Open 652994331 opened 1 year ago
Thank you for your kind words! Could you share your code for doing this? Perhaps I can find something happening there.
What KeyBERT is doing is generating n-grams based on their appearance in the texts. For example, if the text is "This is a car I drive" and you remove stopwords, then "car drive" will be created. This vectorization step does not take into account what syntax we as humans would prefer, it merely recreates them from the input and as such is actually closer to what the original document intended.
It might also be that there is a bug going one somewhere but if it isn't, the results you get could be explained by the above.
@MaartenGr Here is an example that I get weird keywords.
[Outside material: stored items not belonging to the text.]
(** Elsewhere it moves behind the entry with the largest offset, which is not itself:
    another entry ends behind it. *)
Lemma grown_moved s m o :
  m ∈ others (regionTrailerEntry h) (entries h) -> endOffset r <= endOffset m -> ie_tag m <> ie_tag r ->
  FindNextSuitablePayloadOffset FORMAT_TYPE_BINARY (with_reserved idx (resize_reserved (ie_offset r) s r) h) = Ok o ->
  0 <= s -> ie_offset r + s < 2 ^ 32 -> behind_others o.
Proof.
  intros (jm & Hjm & Htm)%elem_of_others Hend Hne Ho Hs0 Hs1. pose proof (ra_lookup _ _ _ Hra) as Hlk.
  destruct (entry_bounds idx r Hlk) as (Hr0 & Hr1 & Hr2 & Her). set (h1 := with_reserved _ _ h) in *.
  assert (regionTrailerEntry h1 = regionTrailerEntry h) as Ht1
    by by apply with_reserved_trailer.
  pose proof (FindNext_binary h1) as Hfn. pose proof (largest_offset_spec (regionTrailerEntry h1) (entries h1)) as Hlo.
  rewrite Ht1 in Hfn, Hlo.
  assert (jm <> idx) as Hjmi by (intros ->; simplify_eq).
  assert (forall k e, entries h !! k = Some e -> regionTrailerEntry h <> Some k -> k <> idx ->
    e ∈ others (regionTrailerEntry h) (entries h1)) as Hin.
  { intros k e Hk Htk Hki. apply elem_of_others. exists k. unfold h1, with_reserved.
    by rewrite entries_with_entries, list_lookup_insert_ne. }
  destruct (largest_offset _ _) as [q|]; [|specialize (Hin jm m Hjm Htm Hjmi); rewrite Hlo in Hin; by apply elem_of_nil in Hin].
  rewrite Hfn in Ho; cycle 1.
  { intros e [->|(k & _ & Hk & _)]%others_resized; [|destruct (entry_bounds k e Hk); lia].
    unfold end_of. simpl. rewrite Zlen_zeros. lia. }
  injection Ho as <-. destruct Hlo as [Hq Hqmax].
  pose proof (Hapart jm m Hjm Htm Hjmi) as Hmr. destruct (entry_bounds jm m Hjm) as (Hm0 & Hm1 & Hm2 & Hem).
  destruct (Nat.ltb_spec jm idx) as [|_]; [unfold end_of in *; lia|].
  apply others_resized in Hq as [->|(k & Hki & Hk & Htk)].
  { specialize (Hqmax m (Hin jm m Hjm Htm Hjmi)). simpl in Hqmax. unfold end_of in *. lia. }
  destruct (entry_bounds k q Hk) as (Hq0 & Hq1 & Hq2 & _). split; [unfold end_of in *; lia|].
  intros j e Hj Ht Hji. destruct (decide (j = k)) as [->|Hjk]; [simplify_eq; lia|].
  specialize (Hqmax e (Hin j e Hj Ht Hji)). pose proof (packed_ok _ Hp) as Hok. destruct (decide (j < k)%nat).
  - pose proof (lo_order _ _ _ Hok j k e q ltac:(lia) Hj Hk Ht Htk). unfold end_of in *. lia.
  - pose proof (lo_order _ _ _ Hok k j q e ltac:(lia) Hk Hj Htk Ht). unfold end_of in *. lia.
Qed.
from keybert import KeyBERT
doc = """
ORGANIC DOG FOOD (Free Shipping).
Organic Dog Food.
Best Organic Dog Food.
The 7 Best Organic Dog Foods.
7 Best Organic Dog Foods [2023 Reviews]
"""
kw_model = KeyBERT()
keywords = kw_model.extract_keywords(doc, seed_keywords=['best organic dry dog food', 'organic dry dog food'], keyphrase_ngram_range=(4, 5))
print(keywords)
The result
[('organic dog food best organic', 0.7935), ('organic dog foods best organic', 0.7927), ('dog food best organic', 0.7727), ('organic dog foods best', 0.7722), ('best organic dog food', 0.771)]
Some weird keywords are organic dog food best organic
, organic dog foods best
, organic dog foods best organic
, dog food best organic
. The most expected keyword is dog food best organic
which has the lowest score.
I didn't use stop words in this case.
This is most likely a result of the tokenization process of the CountVectorizer. You could use the parameters tokenizer
and analyzer
to implement custom solutions to solve your issue.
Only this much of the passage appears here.